Saved data entries

★ ★ ★

Record World : Type := mkWorld {
  results_file : option file;          (* None: the path does not exist *)
  session_child_id : Z;                (* st.session_state.child_id *)
  test_attempts : list test_attempt;   (* st.session_state.test_attempts *)
  screen : list message                (* messages shown, oldest first *)
}.

Definition set_file (f : option file) (w : World) : World :=
  mkWorld f (session_child_id w) (test_attempts w) (screen w).

Definition st_show (m : message) (w : World) : World :=
  mkWorld (results_file w) (session_child_id w) (test_attempts w)
          (screen w ++ [m]).

Definition push_attempt (a : test_attempt) (w : World) : World :=
  mkWorld (results_file w) (session_child_id w) (test_attempts w ++ [a])
          (screen w).

(** The outcome of a call: a value, or an exception that propagates. *)
Inductive outcome (A : Type) : Type :=
| Ok (a : A)
| Raise (e : exn).
Arguments Ok {A} a.
Arguments Raise {A} e.

Definition M (A : Type) : Type := World -> outcome A * World.

Definition ret {A} (a : A) : M A := fun w => (Ok a, w).

Definition bind {A B} (m : M A) (k : A -> M B) : M B :=
  fun w => match m w with
           | (Ok a, w') => k a w'
           | (Raise e, w') => (Raise e, w')
           end.

Definition modify (f : World -> World) : M unit := fun w => (Ok tt, f w).

Notation "x <- m ;; k" := (bind m (fun x => k))
  (at level 61, m at next level, right associativity).
Notation "m ;; k" := (bind m (fun _ => k))
  (at level 61, right associativity).

(* ------------------------------------------------------------------ *)
(** ** The results store *)

Definition header : list string := record_keys.

(** [os.path.exists(RESULTS_FILE_PATH)]. *)
Definition path_exists (w : World) : bool :=
  match results_file w with Some _ => true | None => false end.

(** [df.to_csv(RESULTS_FILE_PATH, index=False)]: the file is replaced. *)
Definition to_csv (df : DataFrame) : M unit :=
  modify (set_file (Some (Csv df))).

(** [pd.read_csv(RESULTS_FILE_PATH)]. *)
Definition read_csv : M DataFrame :=
  fun w => match results_file w with
           | None => (Raise FileNotFoundError, w)
           | Some Unparseable => (Raise ParserError, w)
           | Some (Csv df) => (Ok df, w)
           end.

Definition ensure_results_file : M unit :=
  fun w => if negb (path_exists w) then to_csv (mkDF header []) w
           else (Ok tt, w).

Definition save_to_csv (record : AttemptRecord) : M unit :=
  ensure_results_file ;;
  df <- read_csv ;;
  to_csv (concat_record df record).

Definition load_results : M DataFrame :=
  ensure_results_file ;;
  read_csv.

(* ------------------------------------------------------------------ *)
(** ** The animal pages *)

Module Dataset.

(** A row of [animal_dataset.csv]. *)
Record AnimalRecord : Type := mkAnimal {
  animal_name : string;
  animal_category : string;
  url : string
}.

End Dataset.

(** What [recognizer.recognize_google] does with the captured audio. *)
Inductive recognition : Type :=
| Recognized (text : string)
| UnknownValueError     (* the audio could not be understood *)
| RequestError.         (* the recognition service could not be reached *)

(** What [gTTS] does with the text. *)
Inductive synthesis : Type :=
| Audio (b64 : string)
| SynthesisError (e : string).

(** The widget values and collaborator answers of one run of an animal page. *)
Record PageInputs : Type := mkInputs {
  selected_index : nat;       (* position chosen in the select box *)
  image_loads : bool;         (* [st.image] does not raise *)
  play_sound : bool;          (* the button Play Sound is pressed *)
  tts : synthesis;
  try_saying : bool;          (* the button Try Saying Here is pressed *)
  heard : recognition;
  now1 : Calendar.datetime;   (* first call of [datetime.now()] *)
  now2 : Calendar.datetime    (* second call of [datetime.now()] *)
}.

Definition could_not_understand : string :=
  "Could not understand or request failed. Please try again.".

Definition recognize_speech (h : recognition) : M (option string) :=
  modify (st_show (StInfo "Listening... Please say the animal's name.")) ;;
  match h with
  | Recognized text => ret (Some (Str.lower text))
  | UnknownValueError | RequestError =>
      modify (st_show (StError could_not_understand)) ;;
      ret None
  end.

Definition generate_audio (t : synthesis) : M (option string) :=
  match t with
  | Audio b64 => ret (Some b64)
  | SynthesisError e =>
      modify (st_show (StError ("Error generating audio: " ++ e))) ;;
      ret None
  end.

(** The dictionary [record] built in [animal_page]. *)
Definition make_record (cid : Z) (selected_animal_name cat : string)
    (is_correct : bool) (t1 t2 : Calendar.datetime) : AttemptRecord :=
  mkAttempt cid selected_animal_name cat 1
            (Z.b2z is_correct) (Z.b2z (negb is_correct))
            (Calendar.timestamp_of t1) (Calendar.date_of t2).

(** The body of [if recognized_text:] in [animal_page]: compare, note the
    attempt in the session, tell the user, build the record and save it. *)
Definition record_attempt (selected_animal_name cat recognized_text : string)
    (t1 t2 : Calendar.datetime) : M unit :=
  let is_correct := String.eqb recognized_text (Str.lower selected_animal_name) in
  modify (push_attempt (mkTest selected_animal_name recognized_text is_correct)) ;;
  modify (st_show
    (if is_correct
     then StSuccess ("Correct! You said '" ++ selected_animal_name ++ "'.")
     else StError ("Incorrect. You said '" ++ recognized_text ++ "'. Try again."))) ;;
  fun w => save_to_csv
    (make_record (session_child_id w) selected_animal_name cat is_correct t1 t2) w.

Section Pages.

(** [animal_data], read once from [animal_dataset.csv] when the script starts. *)
Variable animal_data : list Dataset.AnimalRecord.

Definition get_animal_details (cat : string) : list Dataset.AnimalRecord :=
  filter (fun a => String.eqb (Str.lower (Dataset.animal_category a))
                              (Str.lower cat))
         animal_data.

Definition animal_page (cat : string) (inp : PageInputs) : M unit :=
  match get_animal_details cat with
  | [] => modify (st_show
            (StError ("No " ++ Str.lower cat ++ " found in the dataset.")))
  | (first :: _) as animals =>
      let animal_names := map Dataset.animal_name animals in
      let selected_animal_name :=
        nth (selected_index inp) animal_names (Dataset.animal_name first) in
      (if image_loads inp then ret tt
       else modify (st_show
              (StError ("Failed to load image for " ++ selected_animal_name ++ ".")))) ;;
      (if play_sound inp
       then _ <- generate_audio (tts inp) ;; ret tt
       else ret tt) ;;
      if try_saying inp then
        recognized_text <- recognize_speech (heard inp) ;;
        match recognized_text with
        | Some text =>
            if Str.truthy text
            then record_attempt selected_animal_name cat text (now1 inp) (now2 inp)
            else ret tt
        | None => ret tt
        end
      else ret tt
  end.

End Pages.

(* ------------------------------------------------------------------ *)
(** ** The dashboard *)

(** The three values of the radio button View Progress By. *)
Inductive time_filter : Type := Daily | Weekly | Monthly.

(** A row of [trend_data]. *)
Record bucket : Type := mkBucket {
  period : Z;          (* column time_period, in days since 1970-01-01 *)
  attempt_sum : Z;
  correct_sum : Z;
  incorrect_sum : Z
}.

(** [Series.unique()]: the distinct values in order of first appearance. *)
Fixpoint unique (xs : list string) : list string :=
  match xs with
  | [] => []
  | x :: xs' => x :: filter (fun y => negb (String.eqb y x)) (unique xs')
  end.

(** [["All"] + list(categories)]. *)
Definition category_options (records : list AttemptRecord) : list string :=
  "All"%string :: unique (map category records).

(** Lines 138-139: the category filter. *)
Definition filter_category (selected_category : string)
    (records : list AttemptRecord) : list AttemptRecord :=
  if negb (String.eqb selected_category "All")
  then filter (fun r => String.eqb (category r) selected_category) records
  else records.

(** Lines 141-146: the column time_period. *)
Definition period_of (tf : time_filter) (n : Z) : Z :=
  match tf with
  | Daily => n
  | Weekly => Calendar.week_start n
  | Monthly =>
      Calendar.month_start (Calendar.civil_from_days n)
  end.

Definition time_period (tf : time_filter) (r : AttemptRecord) : Z :=
  period_of tf (Calendar.days_from_civil (date r)).

(** One step of [groupby(...).sum()]: add a row to the group of its key,
    groups kept in ascending order of key. *)
Fixpoint add_row (k : Z) (r : AttemptRecord) (bs : list bucket) : list bucket :=
  match bs with
  | [] => [mkBucket k (attempt r) (correct r) (incorrect r)]
  | b :: bs' =>
      if k <? period b then
        mkBucket k (attempt r) (correct r) (incorrect r) :: b :: bs'
      else if k =? period b then
        mkBucket k (attempt_sum b + attempt r) (correct_sum b + correct r)
                 (incorrect_sum b + incorrect r) :: bs'
      else b :: add_row k r bs'
  end.

(** [df.groupby(key)[['attempt','correct','incorrect']].sum().reset_index()]. *)
Definition groupby_sum (key : AttemptRecord -> Z) (records : list AttemptRecord)
  : list bucket :=
  fold_left (fun acc r => add_row (key r) r acc) records [].

(** [df[col].sum()]. *)
Definition column_sum (col : AttemptRecord -> Z) (records : list AttemptRecord) : Z :=
  fold_right (fun r acc => col r + acc) 0 records.

Definition bucket_sum (col : bucket -> Z) (bs : list bucket) : Z :=
  fold_right (fun b acc => col b + acc) 0 bs.

(** The column time_period of [trend_data]. *)
Definition periods (bs : list bucket) : list Z := map period bs.

(** The rows of a group: those whose key is [k]. *)
Definition members (key : AttemptRecord -> Z) (k : Z)
    (records : list AttemptRecord) : list AttemptRecord :=
  filter (fun r => key r =? k) records.

(** A bucket carries the sums over the rows of its group. *)
Definition group_ok (key : AttemptRecord -> Z) (records : list AttemptRecord)
    (b : bucket) : Prop :=
  attempt_sum b = column_sum attempt (members key (period b) records)
  /\ correct_sum b = column_sum correct (members key (period b) records)
  /\ incorrect_sum b = column_sum incorrect (members key (period b) records).

(** What the dashboard shows: the chart data and the three metrics. *)
Record Dashboard : Type := mkDashboard {
  trend_data : list bucket;
  total_attempts : Z;
  total_correct : Z;
  total_incorrect : Z
}.

(** Lines 138-152 of [dashboard_page], on the rows that were loaded. *)
Definition aggregate (records : list AttemptRecord) (tf : time_filter)
    (selected_category : string) : Dashboard :=
  let df := filter_category selected_category records in
  mkDashboard (groupby_sum (time_period tf) df)
              (column_sum attempt df) (column_sum correct df)
              (column_sum incorrect df).

(** [dashboard_page]; [choice] is the position chosen in the category
    select box, whose options are [category_options]. *)
Definition dashboard_page (tf : time_filter) (choice : nat) : M (option Dashboard) :=
  df <- load_results ;;
  if df_empty df then
    modify (st_show (StWarning "No data available.")) ;;
    ret None
  else
    let selected_category := nth choice (category_options (rows df)) "All"%string in
    ret (Some (aggregate (rows df) tf selected_category)).

(** The table [pages] at the end of the script.  [home_page] only sets the
    page to show next; it touches neither the file nor the attempts. *)
Inductive page : Type :=
| HomePage
| AnimalPage (cat : string)
| DashboardPage.

Definition pages : list page :=
  [HomePage; AnimalPage "farm animal"; AnimalPage "sea creature";
   AnimalPage "bird"; AnimalPage "wild animal"; AnimalPage "jungle animal";
   DashboardPage]%string.

(** The rows a world holds in its results file. *)
Definition stored_rows (w : World) : list AttemptRecord :=
  match results_file w with
  | Some (Csv df) => rows df
  | _ => []
  end.

(** A call of the recorder: the arguments of [record_attempt]. *)
Record attempt_call : Type := mkCall {
  ac_animal : string;
  ac_category : string;
  ac_text : string;
  ac_now1 : Calendar.datetime;
  ac_now2 : Calendar.datetime
}.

★ ★ ★

Please copy exactly the lines from the first line of the records above through the line containing "Definition push_attempt (a", including both, and nothing more.

• _Answer for the task_
Record World : Type := mkWorld {
  results_file : option file;          (* None: the path does not exist *)
  session_child_id : Z;                (* st.session_state.child_id *)
  test_attempts : list test_attempt;   (* st.session_state.test_attempts *)
  screen : list message                (* messages shown, oldest first *)
}.

Definition set_file (f : option file) (w : World) : World :=
  mkWorld f (session_child_id w) (test_attempts w) (screen w).

Definition st_show (m : message) (w : World) : World :=
  mkWorld (results_file w) (session_child_id w) (test_attempts w)
          (screen w ++ [m]).

Definition push_attempt (a : test_attempt) (w : World) : World :=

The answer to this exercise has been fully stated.